The task
Look through the material below for "assert". Copy every line that contains it.

________________________

(** X4: on a one-dimensional series, [s[::-1]] returns the entries in
    reverse order, and its spacing is the spacing multiplied by [-1]: the
    result of reversing a series with a positive spacing has a negative
    one. *)
Theorem X4_reverse_slice_negates_spacing :
  forall (l : list Q) (d : Q) (info : string),
    Series._getslice (Series.mk (np_array1 l) (Some d) info)
      (Series.Slice (mk_slice None None (Some (-1)%Z)))
    = Ok (Series.Wrapped
            (Series.mk (np_array1 (rev l)) (Some (d * inject_Z (-1))%Q)
                       Series.default_info)) /\
    ((0 < d)%Q -> (d * inject_Z (-1) < 0)%Q).
Proof.
  intros l d info. split.
  - rewrite (getslice_1d l d info _
               (map (fun i => length l - 1 - i) (seq 0 (length l)))).
    + unfold sliced_deltax; simpl. rewrite map_map.
      now rewrite rev_as_map.
    + exact I.
    + apply slice_positions_reverse.
    + apply Forall_forall. intros p Hp.
      apply in_map_iff in Hp as [i [<- Hi]]. apply in_seq in Hi. lia.
  - intros Hd.
    setoid_replace (d * inject_Z (-1))%Q with (- d)%Q by ring.
    apply (Qopp_lt_compat 0 d) in Hd. exact Hd.
Qed.

Lemma X4_reverse_slice_negates_spacing_witness :
  Series._getslice
    (Series.mk (np_array1 [1; 2; 3]%Q) (Some (1 # 2)) "abc"%string)
    (Series.Slice (mk_slice None None (Some (-1)%Z)))
  = Ok (Series.Wrapped
          (Series.mk (np_array1 [3; 2; 1]%Q) (Some ((1 # 2) * inject_Z (-1))%Q)
                     Series.default_info)) /\
  ((1 # 2) * inject_Z (-1) < 0)%Q.
Proof.
  destruct (X4_reverse_slice_negates_spacing [1; 2; 3]%Q (1 # 2) "abc"%string)
    as [H1 H2].
  split; [exact H1 | apply H2; reflexivity].
Defined.

(** ** Reading and writing single entries *)

Lemma normalize_index_out_of_range (len : nat) (i : Z) :
  (i < - Z.of_nat len \/ Z.of_nat len <= i)%Z ->
  normalize_index len i = Raise IndexError.
Proof.
  intros H. unfold normalize_index.
  destruct (Z.ltb_spec i (- Z.of_nat len)); [reflexivity|].
  destruct (Z.leb_spec (Z.of_nat len) i); [reflexivity|lia].
Qed.

Lemma getitem_int_1d (l : list Q) (dx : option Q) (info : string) (j : Z) :
  (- Z.of_nat (length l) <= j < Z.of_nat (length l))%Z ->
  Series.__getitem__ (Series.mk (np_array1 l) dx info) (Series.Int j)
  = Ok (Series.Scalar (nth (key_position (length l) j) l 0%Q)).
Proof.
  intros Hj. unfold Series.__getitem__, Series.np_getitem_int; simpl.
  destruct (normalize_index_in_range (length l) j Hj) as [Hn _].
  rewrite Hn. reflexivity.
Qed.

(** X5: on a one-dimensional series of [n] entries, [s[i]] for an integer
    [i] with [-n <= i < n] is the number at position [i], counted from the
    end when [i] is negative, so [s[i - n]] and [s[i]] agree; any other
    integer raises IndexError. *)
Theorem X5_integer_key_reads_one_entry :
  forall (l : list Q) (dx : option Q) (info : string) (i : Z),
    let s := Series.mk (np_array1 l) dx info in
    let n := Z.of_nat (length l) in
    ((- n <= i < n)%Z ->
     Series.__getitem__ s (Series.Int i)
     = Ok (Series.Scalar (nth (key_position (length l) i) l 0%Q))) /\
    ((0 <= i < n)%Z ->
     Series.__getitem__ s (Series.Int (i - n))
     = Series.__getitem__ s (Series.Int i)) /\
    ((i < - n \/ n <= i)%Z ->
     Series.__getitem__ s (Series.Int i) = Raise IndexError).
Proof.
  intros l dx info i s n.
  assert (Hin : forall j, (- n <= j < n)%Z ->
            Series.__getitem__ s (Series.Int j)
            = Ok (Series.Scalar (nth (key_position (length l) j) l 0%Q)))
    by (intros j Hj; now apply getitem_int_1d).
  split; [apply Hin|]. split.
  - intros Hi. rewrite !Hin by lia. do 2 f_equal.
    unfold key_position. fold n.
    destruct (Z.ltb_spec (i - n) 0); destruct (Z.ltb_spec i 0); try lia.
    f_equal. lia.
  - intros Hout. unfold Series.__getitem__, Series.np_getitem_int; simpl.
    now rewrite normalize_index_out_of_range.
Qed.

Lemma X5_integer_key_reads_one_entry_witness :
  let s := Series.mk (np_array1 [1; 2; 3]%Q) None "abc"%string in
  Series.__getitem__ s (Series.Int (-1)) = Ok (Series.Scalar 3%Q) /\
  Series.__getitem__ s (Series.Int (2 - 3)) = Series.__getitem__ s (Series.Int 2) /\
  Series.__getitem__ s (Series.Int 3) = Raise IndexError.
Proof.
  intros s.
  pose proof (X5_integer_key_reads_one_entry [1; 2; 3]%Q None "abc"%string
                (-1)%Z) as [H1 _].
  pose proof (X5_integer_key_reads_one_entry [1; 2; 3]%Q None "abc"%string
                2%Z) as [_ [H2 _]].
  pose proof (X5_integer_key_reads_one_entry [1; 2; 3]%Q None "abc"%string
                3%Z) as [_ [_ H3]].
  split; [apply H1; simpl; lia|].
  split; [apply H2; simpl; lia | apply H3; simpl; lia].
Defined.

Lemma nth_update (l : list Q) (p q : nat) (x : Q) :
  p < length l ->
  nth q (firstn p l ++ x :: skipn (S p) l) 0%Q
  = if q =? p then x else nth q l 0%Q.
Proof.
  intros Hp.
  assert (Hlen : length (firstn p l) = p) by (rewrite length_firstn; lia).
  destruct (Nat.eqb_spec q p) as [->|Hne].
  - rewrite app_nth2 by lia. rewrite Hlen, Nat.sub_diag. reflexivity.
  - destruct (Nat.lt_ge_cases q p) as [Hlt|Hge].
    + rewrite app_nth1 by lia. rewrite nth_firstn.
      destruct (Nat.ltb_spec q p); [reflexivity|lia].
    + rewrite app_nth2 by lia. rewrite Hlen.
      destruct (q - p) as [|m] eqn:Hm; [lia|].
      cbn [nth]. rewrite nth_skipn. f_equal. lia.
Qed.

Lemma fill_item_1d (l : list Q) (p : nat) (x : Q) :
  Series.fill_item (np_array1 l) p x
  = mk_ndarray [length l] (firstn p l ++ x :: skipn (S p) l).
Proof.
  unfold Series.fill_item. rewrite item_size_1d.
  simpl shape. simpl data. rewrite Nat.mul_1_r.
  replace (S p * 1) with (S p) by lia. reflexivity.
Qed.

Lemma setitem_int_1d (dt : dtype) (l : list Q) (dx : option Q)
      (info : string) (i : Z) (x : Q) :
  (- Z.of_nat (length l) <= i < Z.of_nat (length l))%Z ->
  Series.__setitem__ dt (Series.Int i) x (Series.mk (np_array1 l) dx info)
  = match np_cast dt x with
    | Ok x' =>
        (Ok tt,
         Series.mk
           (mk_ndarray [length l]
              (firstn (key_position (length l) i) l
                 ++ x' :: skipn (S (key_position (length l) i)) l))
           dx info)
    | Raise e => (Raise e, Series.mk (np_array1 l) dx info)
    end.
Proof.
  intros Hi.
  destruct (normalize_index_in_range (length l) i Hi) as [Hn _].
  fold (key_position (length l) i) in Hn.
  unfold Series.__setitem__, Series.key_positions.
  cbn [Series._value Series._deltax Series._info].
  change (shape (np_array1 l)) with [length l]. cbv beta iota.
  rewrite Hn. cbn [rbind].
  destruct (np_cast dt x) as [x'|e]; cbn [rbind]; [|reflexivity].
  unfold Series.fill_items. cbn [fold_left].
  now rewrite fill_item_1d.
Qed.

________________________

Exercise result
  assert (Hin : forall j, (- n <= j < n)%Z ->
  assert (Hlen : length (firstn p l) = p) by (rewrite length_firstn; lia).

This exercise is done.